While Stovin is laying the groundwork for a career in the rodeo business, first and foremost on the Drayton Valley cowboy’s mind will be a strong performance this weekend in his return to action after a sixweek layoff since his last competition in Vermillion.
It’s been a self-described tough season for Stovin, who suffered a serious wreck to start the year in January at an event in Claresholm. That ride, which saw Stovin get hung up to the bull’s flank, left the 11-year vet of the rodeo circuit with a wrist injury that seriously hindered his ability to grab his rope and finish his ride.
“I’ve been kind of off and on since I started. I got in a pretty bad wreck at the very start of the year, so that set me back a bit and I haven’t really rode much this year really,” said Stovin, who rode the following two weeks after the injury before taking a break.

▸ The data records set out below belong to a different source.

Lemma logActuatorStatus_due T1 T2 st :
  log_due T1 st = true ->
  logActuatorStatus T1 T2 st
  = mkState (actuators st) (direction st) (lastDebounceTime st) (millis T2)
            (pwm st) (serial st ++ status_line st).
Proof.
  intros H. destruct st as [acts d timers logged writes sent].
  unfold log_due in H. unfold logActuatorStatus. rewrite H.
  cbv beta iota zeta delta
    [Serial_println Serial_print with_serial with_lastLogTime status_line actuator
     actuators direction lastDebounceTime lastLogTime pwm serial].
  f_equal. rewrite <- !app_assoc. reflexivity.
Qed.

Lemma logActuatorStatus_not_due T1 T2 st :
  log_due T1 st = false -> logActuatorStatus T1 T2 st = st.
Proof. intros H. unfold logActuatorStatus. unfold log_due in H. by rewrite H. Qed.

Lemma drive_all_log_fields st :
  lastLogTime (drive_all st) = lastLogTime st /\ serial (drive_all st) = serial st.
Proof.
  unfold drive_all.
  apply (for_loop_invariant
           (fun s => lastLogTime s = lastLogTime st /\ serial s = serial st)); [done |].
  intros i s [Ht Hs]. unfold drive_actuator. cbn.
  destruct (direction s =? 1); [done |]. by destruct (direction s =? -1).
Qed.

Lemma log_due_drive_all T1 st : log_due T1 (drive_all st) = log_due T1 st.
Proof. unfold log_due. by destruct (drive_all_log_fields st) as [-> _]. Qed.

(** The test of the logger on the real clock. *)
Lemma log_due_real T1 L st :
  lastLogTime st = millis L -> L <= T1 -> log_due T1 st = true -> L + 1000 <= T1.
Proof.
  intros HL Hle Hdue. unfold log_due in Hdue. rewrite HL in Hdue.
  unfold sub_ulong, millis in Hdue. rewrite uwrap_sub in Hdue.
  apply Z.geb_le in Hdue.
  pose proof (uwrap_le long_bits (T1 - L) ltac:(lia)). lia.
Qed.

Lemma counter_log_fields i T1 T2 st :
  lastLogTime (counter i T1 T2 st) = lastLogTime st /\
  serial (counter i T1 T2 st) = serial st.
Proof. unfold counter. by destruct (debounce_elapsed i T1 st). Qed.

Lemma seek_log_fields spd st :
  (lastLogTime (moveToLimit_reset st) = lastLogTime st /\
   serial (moveToLimit_reset st) = serial st) /\
  (lastLogTime (moveToLimit_snapshot st) = lastLogTime st /\
   serial (moveToLimit_snapshot st) = serial st) /\
  (lastLogTime (moveToLimit_spin spd st) = lastLogTime st /\
   serial (moveToLimit_spin spd st) = serial st).
Proof.
  repeat apply conj;
    by apply (for_loop_invariant
                (fun s => lastLogTime s = lastLogTime st /\ serial s = serial st)).
Qed.

(** Only a call of [driveActuators] that prints moves the log time. *)
Lemma exec_lastLogTime st e :
  lastLogTime (exec st e)
  = match e with
    | Drive T1 T2 => if log_due T1 (drive_all st) then millis T2 else lastLogTime st
    | _ => lastLogTime st
    end.
Proof.
  destruct (seek_log_fields 0 st) as ((Hr & _) & (Hs & _) & _).
  destruct e as [j T1 T2 | d | T1 T2 | | | spd]; cbn [exec]; try done.
  - apply counter_log_fields.
  - unfold driveActuators. destruct (log_due T1 (drive_all st)) eqn:E.
    + by rewrite (logActuatorStatus_due _ _ _ E).
    + rewrite (logActuatorStatus_not_due _ _ _ E). apply drive_all_log_fields.
  - by destruct (seek_log_fields spd st) as (_ & _ & (-> & _)).
Qed.

Lemma logged_after evs : forall st L,
  lastLogTime st = millis L ->
  Forall (fun t => L <= t) (tick_clock evs) ->
  StronglySorted Z.le (tick_clock evs) ->
  Forall (fun b => L + 1000 <= b.1 /\ b.1 <= b.2) (logged_ticks evs st).
Proof.
  induction evs as [| e evs IH]; intros st L HL Hge Hsorted; [constructor |].
  pose proof (exec_lastLogTime st e) as Hexec.
  destruct e as [j T1 T2 | d | T1 T2 | | | spd];
    try (cbn [logged_ticks]; apply IH; [by rewrite Hexec | done | done]).
  cbn [logged_ticks tick_clock] in *.
  apply Forall_cons in Hge as [HL1 Hge]. apply Forall_cons in Hge as [HL2 Hge].
  apply StronglySorted_inv in Hsorted as [Hsorted H12].
  apply Forall_cons in H12 as [H12 _].
  apply StronglySorted_inv in Hsorted as [Hsorted Hlater].
  destruct (log_due T1 (drive_all st)) eqn:Hdue.
  - rewrite log_due_drive_all in Hdue.
    pose proof (log_due_real T1 L st HL HL1 Hdue) as Hgap.
    constructor; [done |].
    assert (Forall (fun b => T2 + 1000 <= b.1 /\ b.1 <= b.2)
              (logged_ticks evs (exec st (Drive T1 T2)))) as Hrest
      by (by apply IH).
    eapply Forall_impl; [exact Hrest |]. cbn. intros b [? ?]. lia.
  - apply IH; [by rewrite Hexec | done | done].
Qed.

“It was probably the worst wreck I’ve ever been in, so I was lucky to get out of it alive really. It shook me up a bit. I haven’t been shook up like that – knock on wood – the same way before so it took a little bit of work to get back, but I feel good now.”
“My wrist is what made me take the break and it’s feeling good again. I’ve got a brace for it, so this is kind of a new start of the season – forget what happened before and go at it again.”
Joining Stovin at CNCFR this weekend, along with a host of other college cowboys and cowgirls, will be incoming CIRA president and this year’s finals co-ordinator Nicole Briggs.
“The more years that these finals go on together the smoother it seems to be running,” Briggs said of the relationship between Northlands, who have hosted the CNCFR since 2005, and the CIRA.
“We’ll see how much of a different it makes each year when I work with Northlands again next year as president.”
Briggs, a University of Alberta student taking her bachelor of science in animal health, is in for a loaded weekend of rodeo action in her own right, after qualifying in a trio of events – pole bending, goat tying and her personal favourite, breakaway roping.
“Roping is my favourite to begin with, but I’m pretty excited to compete in pole bending. This will be the first time I’ve made it in a speed event like that,” said Briggs, who grew up on a ranch just outside of Gibbons.
Much like Stovin, Briggs is hoping her days in rodeo are only just beginning.
“I definitely want to continue rodeoing. It’s kind of something that sticks with you and you don’t really want to leave,” Briggs said. “For career wise, I want to stay towards veterinary medicine and I’d like to still be able to work alongside with rodeo in some way or another.”
As with the rest of the competitors this weekend, Briggs is looking forward to a break from her studies to compete and enjoy her second CNCFR.
“It’s pretty hectic, so I tried to get ahead as much as I could on the school work so the next three days I can focus mainly on just competing and not having to get assignments in,” Briggs explained.
CNCFR runs Thursday through Saturday at the Expo Centre as part of the Farm and Ranch Show, with start times all three nights at 6 p.m. in Hall D.